Copy each line below that contains "Arguments".

*** PROVIDED RECORDS ***

(** * Token-passing keyword spotter ([kws/keyword-spot.h])

    A shallow embedding of [KeywordSpot] and its [Token], and the properties
    of the decoder that follow from the code.

    Conventions of the embedding:
    - [float] is IEEE 754 binary32, round to nearest even, taken from the
      specification of floating-point numbers of the Standard Library
      ([SpecFloat] at precision 24 and maximal exponent 128);
    - [int] and [int32_t] are integers of [Z] kept in the 32-bit signed
      range by [wrap32] after every addition and subtraction;
    - a [std::vector] is a list read with [!!] and written with [<[_:=_]>];
      an access out of range, which C++ leaves undefined, is the result
      [Undefined];
    - a failed [CHECK] ends the process: the result [CheckFailed];
    - [logf] and [expf] come from the C library and are parameters. *)

From Stdlib Require Import ZArith Lia Floats.SpecFloat.
From stdpp Require Import base option list.

Local Open Scope Z_scope.

(** ** Results of fallible code *)

Inductive result (A : Type) : Type :=
  | Ok (a : A)
  | CheckFailed
  | Undefined.
Arguments Ok {A} a.
Arguments CheckFailed {A}.
Arguments Undefined {A}.

#[global] Instance result_ret : MRet result := @Ok.
#[global] Instance result_bind : MBind result := λ A B f m,
  match m with
  | Ok a => f a
  | CheckFailed => CheckFailed
  | Undefined => Undefined
  end.

(** Modelled from the spec: [utils.h] is not among the source files.
    [CHECK(b)] is a fatal assertion: it lets the call go on when [b] holds
    and ends the process otherwise. *)
Definition CHECK (b : bool) : result unit :=
  if b then Ok tt else CheckFailed.

(** [v[i]] on a vector, for an index the code holds in an [int]. *)
Definition at_index {A} (v : list A) (i : Z) : result A :=
  if i <? 0 then Undefined
  else match v !! Z.to_nat i with
       | Some a => Ok a
       | None => Undefined
       end.

(** ** Machine numbers *)

Definition wrap32 (z : Z) : Z := (z + 2 ^ 31) mod 2 ^ 32 - 2 ^ 31.

Definition INT_MAX : Z := 2 ^ 31 - 1.

Module F32.
Definition prec : Z := 24.
Definition emax : Z := 128.

Definition t : Type := spec_float.

Definition zero : t := S754_zero false.
Definition one : t := S754_finite false 8388608 (-23).
Definition half : t := S754_finite false 8388608 (-24).

Definition add : t → t → t := SFadd prec emax.
Definition mul : t → t → t := SFmul prec emax.
Definition div : t → t → t := SFdiv prec emax.
Definition ltb : t → t → bool := SFltb.
Definition eqb : t → t → bool := SFeqb.

(** Conversion of an [int] operand of a mixed expression. *)
Definition of_int (z : Z) : t := binary_normalize prec emax z 0 false.

(** [std::max(a, b)] is [(a < b) ? b : a]. *)
Definition max (a b : t) : t := if ltb a b then b else a.
End F32.

Declare Scope f32_scope.
Delimit Scope f32_scope with f32.
Bind Scope f32_scope with F32.t.
Infix "+" := F32.add : f32_scope.
Infix "*" := F32.mul : f32_scope.
Infix "/" := F32.div : f32_scope.
Infix "<?" := F32.ltb : f32_scope.

(** ** [KeywordSpot::Token] *)

Record Token : Type := mkToken {
  active : bool;
  is_filler : bool;
  score : F32.t;
  num_keyword_frames : Z;
  average_keyword_score : F32.t;
  keyword : Z;
  num_frames_of_current_state : Z;
  num_keyword_states : Z;
  max_score_of_current_state : F32.t;
  average_max_keyword_score : F32.t;
  average_max_keyword_score_before : F32.t;
}.

Module Token.

(** [Token()], which is also what [Token::Reset] leaves. *)
Definition new : Token :=
  {| active := false;
     is_filler := true;
     score := F32.zero;
     num_keyword_frames := 0;
     average_keyword_score := F32.zero;
     keyword := 0;
     num_frames_of_current_state := 0;
     num_keyword_states := 0;
     max_score_of_current_state := F32.zero;
     average_max_keyword_score := F32.zero;
     average_max_keyword_score_before := F32.zero |}.

Definition Reset (self : Token) : Token := new.

(** The condition of the outer [if] of [Update]. *)
Definition wins (self prev : Token) (am_score : F32.t) : bool :=
  negb (active self)
  || (active self && (score self <? score prev + am_score)%f32).

(** The body of [if (!is_filler)]: the keyword statistics of a winning
    update over a keyword arc.  [self] already carries the new score. *)
Definition keyword_update (self prev : Token) (olabel : Z)
    (is_self_arc : bool) (am_score : F32.t) : result Token :=
  let t := num_keyword_frames prev in
  let average_keyword_score' :=
    ((am_score + average_keyword_score prev * F32.of_int t)
     / F32.of_int (wrap32 (t + 1)))%f32 in
  let num_keyword_frames' := wrap32 (t + 1) in
  '(dwell, states, peak, before) ←
    (if is_self_arc then
       let states := num_keyword_states prev in
       _ ← CHECK (0 <? states);
       Ok (wrap32 (num_frames_of_current_state prev + 1),
           states,
           F32.max (max_score_of_current_state prev) am_score,
           average_max_keyword_score_before prev)
     else
       Ok (1,
           wrap32 (num_keyword_states prev + 1),
           am_score,
           average_max_keyword_score prev));
  Ok {| active := active self;
        is_filler := is_filler self;
        score := score self;
        num_keyword_frames := num_keyword_frames';
        average_keyword_score := average_keyword_score';
        keyword := if olabel =? 0 then keyword self else olabel;
        num_frames_of_current_state := dwell;
        num_keyword_states := states;
        max_score_of_current_state := peak;
        average_max_keyword_score :=
          ((peak + before * F32.of_int (wrap32 (states - 1)))
           / F32.of_int states)%f32;
        average_max_keyword_score_before := before |}.

Definition set_score (self : Token) (s : F32.t) : Token :=
  {| active := active self;
     is_filler := is_filler self;
     score := s;
     num_keyword_frames := num_keyword_frames self;
     average_keyword_score := average_keyword_score self;
     keyword := keyword self;
     num_frames_of_current_state := num_frames_of_current_state self;
     num_keyword_states := num_keyword_states self;
     max_score_of_current_state := max_score_of_current_state self;
     average_max_keyword_score := average_max_keyword_score self;
     average_max_keyword_score_before :=
       average_max_keyword_score_before self |}.

(** The two assignments that end [Update]. *)
Definition mark (self : Token) (filler : bool) : Token :=
  {| active := true;
     is_filler := filler;
     score := score self;
     num_keyword_frames := num_keyword_frames self;
     average_keyword_score := average_keyword_score self;
     keyword := keyword self;
     num_frames_of_current_state := num_frames_of_current_state self;
     num_keyword_states := num_keyword_states self;
     max_score_of_current_state := max_score_of_current_state self;
     average_max_keyword_score := average_max_keyword_score self;
     average_max_keyword_score_before :=
       average_max_keyword_score_before self |}.

(** [Token::Update].  [prev] is another object than [self]: the decoder
    passes a token of the previous frame to a token of the current one. *)
Definition Update (self prev : Token) (olabel : Z)
    (is_self_arc filler : bool) (am_score : F32.t) : result Token :=
  self' ←
    (if wins self prev am_score then
       let self1 := set_score self (score prev + am_score)%f32 in
       if negb filler
       then keyword_update self1 prev olabel is_self_arc am_score
       else Ok self1
     else Ok self);
  Ok (mark self' filler).

End Token.

(** ** The collaborators of the decoder *)

(** Modelled from the spec: [fst.h] is not among the source files.  An arc
    carries the input label (a phone identifier), the output label (a
    keyword identifier, 0 for none) and the destination that [Spot] reads. *)
Record Arc : Type := mkArc {
  ilabel : Z;
  olabel : Z;
  next_state : Z;
}.

(** Modelled from the spec: a transducer gives its number of states, the
    arcs that leave a state (the range [ArcStart(i)] to [ArcEnd(i)]) and
    the final states. *)
Record Fst : Type := mkFst {
  NumStates : nat;
  Arcs : nat → list Arc;
  IsFinal : nat → bool;
}.

(** Modelled from the spec: the filler table answers one question,
    whether a phone identifier is in it. *)
Record SymbolTable : Type := mkSymbolTable {
  HaveId : Z → bool;
}.

Definition kMaxTokenPassingFrames : Z := 100 * 60 * 10.

(** ** [KeywordSpot] *)

Record KeywordSpot : Type := mkKeywordSpot {
  num_frames_ : Z;
  prev_tokens_ : list Token;
  cur_tokens_ : list Token;
  spot_threshold_ : F32.t;
  min_keyword_frames_ : Z;
  min_frames_for_last_state_ : Z;
}.

(** What the scan of [Spot] for the best scores keeps. *)
Record Selection : Type := mkSelection {
  best_state : nat;
  best_final_state : nat;
  best_score : F32.t;
  best_final_score : F32.t;
  reach_final : bool;
}.

(** What a call of [Spot] gives back: the returned flag, [*confidence] and
    [*keyword]. *)
Record Output : Type := mkOutput {
  legal : bool;
  confidence : F32.t;
  spotted_keyword : Z;
}.

Definition SetSpotThreshold (d : KeywordSpot) (threshold : F32.t) : KeywordSpot :=
  {| num_frames_ := num_frames_ d;
     prev_tokens_ := prev_tokens_ d;
     cur_tokens_ := cur_tokens_ d;
     spot_threshold_ := threshold;
     min_keyword_frames_ := min_keyword_frames_ d;
     min_frames_for_last_state_ := min_frames_for_last_state_ d |}.

Definition SetMinKeywordFrames (d : KeywordSpot) (frames : Z) : KeywordSpot :=
  {| num_frames_ := num_frames_ d;
     prev_tokens_ := prev_tokens_ d;
     cur_tokens_ := cur_tokens_ d;
     spot_threshold_ := spot_threshold_ d;
     min_keyword_frames_ := frames;
     min_frames_for_last_state_ := min_frames_for_last_state_ d |}.

Definition SetMinFramesForLastState (d : KeywordSpot) (frames : Z) : KeywordSpot :=
  {| num_frames_ := num_frames_ d;
     prev_tokens_ := prev_tokens_ d;
     cur_tokens_ := cur_tokens_ d;
     spot_threshold_ := spot_threshold_ d;
     min_keyword_frames_ := min_keyword_frames_ d;
     min_frames_for_last_state_ := frames |}.

(** [tokens[0].active = true]. *)
Definition activate (tok : Token) : Token :=
  {| active := true;
     is_filler := is_filler tok;
     score := score tok;
     num_keyword_frames := num_keyword_frames tok;
     average_keyword_score := average_keyword_score tok;
     keyword := keyword tok;
     num_frames_of_current_state := num_frames_of_current_state tok;
     num_keyword_states := num_keyword_states tok;
     max_score_of_current_state := max_score_of_current_state tok;
     average_max_keyword_score := average_max_keyword_score tok;
     average_max_keyword_score_before :=
       average_max_keyword_score_before tok |}.

Definition Reset (d : KeywordSpot) : result KeywordSpot :=
  let prev := Token.Reset <$> prev_tokens_ d in
  let cur := Token.Reset <$> cur_tokens_ d in
  start ← at_index prev 0;
  Ok {| num_frames_ := 0;
        prev_tokens_ := <[0%nat := activate start]> prev;
        cur_tokens_ := cur;
        spot_threshold_ := spot_threshold_ d;
        min_keyword_frames_ := min_keyword_frames_ d;
        min_frames_for_last_state_ := min_frames_for_last_state_ d |}.

(** The loop [for (i = 0; i < n; i++) tokens[i].Reset()]. *)
Fixpoint reset_first (n : nat) (tokens : list Token) : result (list Token) :=
  match n with
  | O => Ok tokens
  | S n' =>
      match tokens with
      | [] => Undefined
      | tok :: rest => rest' ← reset_first n' rest; Ok (Token.Reset tok :: rest')
      end
  end.

Section Decoder.

Context (fst_ : Fst) (filler_table_ : SymbolTable).
(** [logf] and [expf] of the C library. *)
Context (logf expf : F32.t → F32.t).

(** The constructor. *)
Definition construct : result KeywordSpot :=
  Reset {| num_frames_ := 0;
           prev_tokens_ := replicate (NumStates fst_) Token.new;
           cur_tokens_ := replicate (NumStates fst_) Token.new;
           spot_threshold_ := F32.half;
           min_keyword_frames_ := 0;
           min_frames_for_last_state_ := 5 |}.

Definition IsFillerPhone (phone : Z) : bool := HaveId filler_table_ phone.

(** *** Propagation: the first loop of [Spot] *)

(** The body of the loop over the arcs of state [i]. *)
Definition pass_arc (am_score : list F32.t) (num : Z) (i : nat)
    (prev : Token) (cur : list Token) (arc : Arc) : result (list Token) :=
  _ ← CHECK (0 <=? next_state arc);
  _ ← CHECK (next_state arc <? Z.of_nat (length cur));
  _ ← CHECK (ilabel arc <=? num);
  x ← at_index am_score (wrap32 (ilabel arc - 1));
  let score := logf x in
  let filler := IsFillerPhone (ilabel arc) in
  let is_self_arc := Z.of_nat i =? next_state arc in
  self ← at_index cur (next_state arc);
  self' ← Token.Update self prev (olabel arc) is_self_arc filler score;
  Ok (<[Z.to_nat (next_state arc) := self']> cur).

Fixpoint pass_arcs (am_score : list F32.t) (num : Z) (i : nat)
    (prev : Token) (arcs : list Arc) (cur : list Token) : result (list Token) :=
  match arcs with
  | [] => Ok cur
  | arc :: rest =>
      cur' ← pass_arc am_score num i prev cur arc;
      pass_arcs am_score num i prev rest cur'
  end.

(** The loop over the previous tokens, from state [i] on. *)
Fixpoint pass_from (am_score : list F32.t) (num : Z) (i : nat)
    (prevs : list Token) (cur : list Token) : result (list Token) :=
  match prevs with
  | [] => Ok cur
  | prev :: rest =>
      cur' ← (if active prev
              then pass_arcs am_score num i prev (Arcs fst_ i) cur
              else Ok cur);
      pass_from am_score num (S i) rest cur'
  end.

Definition propagate (d : KeywordSpot) (am_score : list F32.t) (num : Z)
    : result (list Token) :=
  pass_from am_score num 0 (prev_tokens_ d) (cur_tokens_ d).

***

### EXERCISE OUTPUT
Arguments Ok {A} a.
Arguments CheckFailed {A}.
Arguments Undefined {A}.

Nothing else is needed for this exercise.